Phone makers usually make small leaps every year. Sometimes you get a bigger leap, like a few years ago when Apple added AI hardware to their silicon. One of the effects of this, for example, was it being able to process night photos almost instantly while that could take a few seconds on other phones doing the same processing on the CPU.

Anonymous 0 Comments

Because there never was a reason for this to happen. Why do you believe it should ?

Moore’s law is not a law but a simple observation. And it only talks about the transistor count on a chip, not its power.

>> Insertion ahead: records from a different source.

(** C28. [elf_load_buf] never reads outside the file nor writes outside the user
    window, whatever bytes the file has and even when it gives up half way.  It
    returns a task only for a little-endian AArch64 executable whose loadable
    segments lie in the file and in the window and whose entry lies in one of
    them; the window then holds the image: at every address the last segment
    that covers it, file bytes first and zeros behind them. *)
Theorem elf_load_correct {X : Type} (spawn : Z -> list Z -> X -> outcome (Z * X)) (virt : bool) (buf : list Z) (size : Z) (name : list Z)
  (mem : gmap Z Z) (u : uart) (x : X) :
  Forall is_byte buf -> size <= zlen buf -> 0 <= size < 2 ^ 32 -> (forall e n x, exists tid x', spawn e n x = Ret (tid, x')) ->
  exists r mem' u' x', elf_load_buf spawn virt buf size name mem u x = Ret (r, mem', u', x')
    /\ (forall a, ~ in_window virt a -> mem' !! a = mem !! a)
    /\ (r < 0 -> r = -1)
    /\ (0 <= r -> exists entry phs, elf_header buf size entry phs /\ Forall (segment_fits virt size) phs
          /\ in_window virt entry /\ (exists ph, ph ∈ phs /\ covers ph entry = true)
          /\ spawn entry name x = Ret (r, x')
          /\ forall a, mem' !! a = image buf phs (mem !! a) a).
Proof.
  intros Hb Hsz Hs32 Hsp. destruct (elf_load_run spawn virt buf size name mem u x Hb Hsz Hs32) as (r & mem' & u' & x' & E & Hout & Hneg & _ & Hok); [by intros; apply Hsp|].
  by exists r, mem', u', x'.
Qed.

(** *** Examples *)

(** One segment of four bytes, eight in memory, at the start of the window. *)
Definition tiny_elf : list Z :=
  [127; 69; 76; 70; 2; 1; 1; 0] ++ replicate 8 0 ++ [2; 0; 183; 0; 1; 0; 0; 0] ++ [0; 0; 0; 2; 0; 0; 0; 0] ++ [64; 0; 0; 0; 0; 0; 0; 0] ++ replicate 12 0
  ++ [64; 0; 56; 0; 1; 0] ++ replicate 6 0
  ++ [1; 0; 0; 0; 5; 0; 0; 0] ++ [120; 0; 0; 0; 0; 0; 0; 0] ++ [0; 0; 0; 2; 0; 0; 0; 0] ++ [0; 0; 0; 2; 0; 0; 0; 0]
  ++ [4; 0; 0; 0; 0; 0; 0; 0] ++ [8; 0; 0; 0; 0; 0; 0; 0] ++ [0; 16; 0; 0; 0; 0; 0; 0] ++ [31; 32; 3; 213].
Definition task_seven (entry : Z) (name : list Z) (x : unit) : outcome (Z * unit) := Ret (7, x).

At some point, engineers ran out of stuff to put on a chip . We added many instruction sets, tons of various cache, the whole northbridge, then memory controlers, then multiplied cores.

There are some chips that are complete systems, on a single chip (which are called ‘soc’ system on chip).

Now, to make it run faster, you need faster clocks; but we found out that going above 5GHz makes photons a problem, on regular operations. So we cant. Another way is to run colder, but not everyone can run their chips near 0°K.

Also, smaller transistors have been better, as they leak less energy, but they also make chips smaller, which is a problem when you want to dissipate heat. And we are at a point where we can hardly make them smaller.

For several years now, the research has been focused on that and on reducing power consumption. The computing power to consumed watts ratio has litterally skyrocketed.

Science works that way. When something is discovered, it opens a completely new field, so there is a lot to explore. Once most things have been explored and well understood, only fringe cases remain, so progress is slow, until something else major is discovered.